[Saved data entries]
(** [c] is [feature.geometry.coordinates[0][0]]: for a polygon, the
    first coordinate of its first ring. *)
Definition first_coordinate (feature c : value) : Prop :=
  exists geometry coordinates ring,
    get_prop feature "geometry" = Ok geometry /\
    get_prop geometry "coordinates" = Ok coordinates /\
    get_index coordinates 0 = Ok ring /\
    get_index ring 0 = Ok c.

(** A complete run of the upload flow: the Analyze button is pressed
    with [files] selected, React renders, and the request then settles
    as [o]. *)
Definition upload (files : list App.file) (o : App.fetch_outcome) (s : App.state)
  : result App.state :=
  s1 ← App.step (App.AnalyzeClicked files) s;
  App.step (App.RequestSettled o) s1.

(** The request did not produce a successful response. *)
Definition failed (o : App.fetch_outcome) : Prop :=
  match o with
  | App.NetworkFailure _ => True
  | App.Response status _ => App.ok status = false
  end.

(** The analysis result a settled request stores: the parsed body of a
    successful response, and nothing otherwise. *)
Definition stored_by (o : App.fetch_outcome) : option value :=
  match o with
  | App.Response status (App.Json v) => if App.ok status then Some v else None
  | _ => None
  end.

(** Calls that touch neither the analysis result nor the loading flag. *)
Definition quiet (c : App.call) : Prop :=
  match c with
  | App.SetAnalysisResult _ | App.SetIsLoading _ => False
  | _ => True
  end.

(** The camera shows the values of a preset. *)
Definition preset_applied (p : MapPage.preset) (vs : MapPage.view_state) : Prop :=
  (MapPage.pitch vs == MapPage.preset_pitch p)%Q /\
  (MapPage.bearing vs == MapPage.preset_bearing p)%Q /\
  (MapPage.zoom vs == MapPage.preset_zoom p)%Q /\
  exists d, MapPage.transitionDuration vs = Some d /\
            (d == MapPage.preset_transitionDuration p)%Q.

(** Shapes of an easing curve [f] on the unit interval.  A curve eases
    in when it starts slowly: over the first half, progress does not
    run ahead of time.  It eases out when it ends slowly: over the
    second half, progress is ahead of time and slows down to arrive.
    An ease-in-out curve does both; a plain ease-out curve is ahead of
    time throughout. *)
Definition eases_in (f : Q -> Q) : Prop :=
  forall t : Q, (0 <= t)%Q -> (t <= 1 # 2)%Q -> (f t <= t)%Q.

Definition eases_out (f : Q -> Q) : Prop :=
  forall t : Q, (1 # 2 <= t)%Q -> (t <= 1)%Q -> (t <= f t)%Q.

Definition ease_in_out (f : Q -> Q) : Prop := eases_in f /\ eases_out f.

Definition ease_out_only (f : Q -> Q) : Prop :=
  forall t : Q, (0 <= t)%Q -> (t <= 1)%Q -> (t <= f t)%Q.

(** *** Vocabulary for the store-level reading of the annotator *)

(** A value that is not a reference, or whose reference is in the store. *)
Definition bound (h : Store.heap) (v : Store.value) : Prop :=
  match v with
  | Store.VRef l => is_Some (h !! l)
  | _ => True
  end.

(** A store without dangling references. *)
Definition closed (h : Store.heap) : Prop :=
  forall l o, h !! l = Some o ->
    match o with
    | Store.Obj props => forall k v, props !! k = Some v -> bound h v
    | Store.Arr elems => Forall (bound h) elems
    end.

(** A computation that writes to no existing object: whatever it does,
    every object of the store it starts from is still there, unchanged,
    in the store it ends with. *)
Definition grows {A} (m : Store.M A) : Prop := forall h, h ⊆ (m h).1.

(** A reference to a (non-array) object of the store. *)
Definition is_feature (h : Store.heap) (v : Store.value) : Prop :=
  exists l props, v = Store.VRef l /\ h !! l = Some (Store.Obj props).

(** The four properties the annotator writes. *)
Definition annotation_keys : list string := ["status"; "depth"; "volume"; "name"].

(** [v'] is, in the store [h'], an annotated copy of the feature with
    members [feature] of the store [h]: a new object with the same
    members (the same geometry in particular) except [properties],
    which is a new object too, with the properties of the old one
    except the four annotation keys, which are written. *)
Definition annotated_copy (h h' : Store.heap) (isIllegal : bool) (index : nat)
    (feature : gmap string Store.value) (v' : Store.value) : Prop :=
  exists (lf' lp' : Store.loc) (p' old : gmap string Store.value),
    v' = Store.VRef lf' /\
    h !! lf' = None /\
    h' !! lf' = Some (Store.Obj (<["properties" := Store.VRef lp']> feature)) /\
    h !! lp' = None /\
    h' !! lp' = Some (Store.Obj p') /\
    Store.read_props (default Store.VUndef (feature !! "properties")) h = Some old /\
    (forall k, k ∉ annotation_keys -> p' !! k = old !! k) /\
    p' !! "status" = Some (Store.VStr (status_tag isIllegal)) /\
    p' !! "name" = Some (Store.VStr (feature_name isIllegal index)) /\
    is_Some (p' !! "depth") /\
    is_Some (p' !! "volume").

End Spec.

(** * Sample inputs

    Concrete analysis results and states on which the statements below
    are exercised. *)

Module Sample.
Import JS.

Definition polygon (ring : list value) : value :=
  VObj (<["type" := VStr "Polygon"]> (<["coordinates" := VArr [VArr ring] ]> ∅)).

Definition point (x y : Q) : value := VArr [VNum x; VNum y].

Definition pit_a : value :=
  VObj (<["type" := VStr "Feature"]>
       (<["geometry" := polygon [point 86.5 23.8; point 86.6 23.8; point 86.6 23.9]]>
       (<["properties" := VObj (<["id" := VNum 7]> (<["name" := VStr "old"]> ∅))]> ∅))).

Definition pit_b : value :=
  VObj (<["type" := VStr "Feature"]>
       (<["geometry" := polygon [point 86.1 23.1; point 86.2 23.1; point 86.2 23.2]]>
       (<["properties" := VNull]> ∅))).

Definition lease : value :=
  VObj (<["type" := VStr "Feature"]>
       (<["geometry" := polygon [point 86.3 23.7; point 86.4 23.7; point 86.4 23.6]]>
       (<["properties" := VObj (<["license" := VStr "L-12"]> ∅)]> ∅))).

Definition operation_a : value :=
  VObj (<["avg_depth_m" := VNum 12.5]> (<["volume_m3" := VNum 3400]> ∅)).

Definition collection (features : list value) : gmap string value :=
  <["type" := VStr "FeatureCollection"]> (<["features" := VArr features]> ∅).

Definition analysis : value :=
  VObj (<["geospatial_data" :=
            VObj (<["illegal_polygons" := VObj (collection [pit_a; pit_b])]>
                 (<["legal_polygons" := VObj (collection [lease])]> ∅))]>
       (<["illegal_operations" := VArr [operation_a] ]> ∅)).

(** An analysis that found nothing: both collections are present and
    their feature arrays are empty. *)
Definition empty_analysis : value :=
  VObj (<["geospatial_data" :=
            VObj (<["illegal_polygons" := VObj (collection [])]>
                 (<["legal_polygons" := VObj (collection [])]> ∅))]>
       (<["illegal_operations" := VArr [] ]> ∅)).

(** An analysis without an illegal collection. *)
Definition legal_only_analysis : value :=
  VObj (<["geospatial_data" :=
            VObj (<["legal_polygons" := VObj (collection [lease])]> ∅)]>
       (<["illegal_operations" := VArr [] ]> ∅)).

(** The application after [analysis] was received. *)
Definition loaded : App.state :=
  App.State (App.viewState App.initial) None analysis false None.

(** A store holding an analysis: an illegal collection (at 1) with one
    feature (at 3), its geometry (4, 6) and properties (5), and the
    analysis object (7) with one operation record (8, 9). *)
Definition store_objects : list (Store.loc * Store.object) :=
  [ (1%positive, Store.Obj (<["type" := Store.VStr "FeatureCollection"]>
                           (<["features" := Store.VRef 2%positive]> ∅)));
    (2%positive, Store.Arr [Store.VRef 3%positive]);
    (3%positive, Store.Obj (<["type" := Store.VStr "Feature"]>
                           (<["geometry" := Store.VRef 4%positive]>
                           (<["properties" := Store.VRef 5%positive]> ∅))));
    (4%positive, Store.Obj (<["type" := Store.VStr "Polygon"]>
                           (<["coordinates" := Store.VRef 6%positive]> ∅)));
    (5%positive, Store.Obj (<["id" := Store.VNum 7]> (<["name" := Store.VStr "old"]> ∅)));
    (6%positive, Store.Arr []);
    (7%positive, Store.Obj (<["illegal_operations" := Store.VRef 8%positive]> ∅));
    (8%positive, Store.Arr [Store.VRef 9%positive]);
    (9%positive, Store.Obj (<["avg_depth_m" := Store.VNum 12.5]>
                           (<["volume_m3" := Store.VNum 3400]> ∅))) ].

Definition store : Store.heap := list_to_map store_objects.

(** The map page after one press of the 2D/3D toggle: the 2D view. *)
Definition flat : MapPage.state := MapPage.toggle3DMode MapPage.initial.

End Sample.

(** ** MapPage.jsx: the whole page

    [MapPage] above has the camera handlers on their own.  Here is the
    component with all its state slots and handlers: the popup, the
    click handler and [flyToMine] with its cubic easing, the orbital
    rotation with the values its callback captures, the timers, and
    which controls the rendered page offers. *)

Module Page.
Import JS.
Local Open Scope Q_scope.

*ABOUT THIS TASK*: Return a copy of every line in the records that includes the string "curve".

*FINISHED EXERCISE*:
(** Shapes of an easing curve [f] on the unit interval.  A curve eases
    An ease-in-out curve does both; a plain ease-out curve is ahead of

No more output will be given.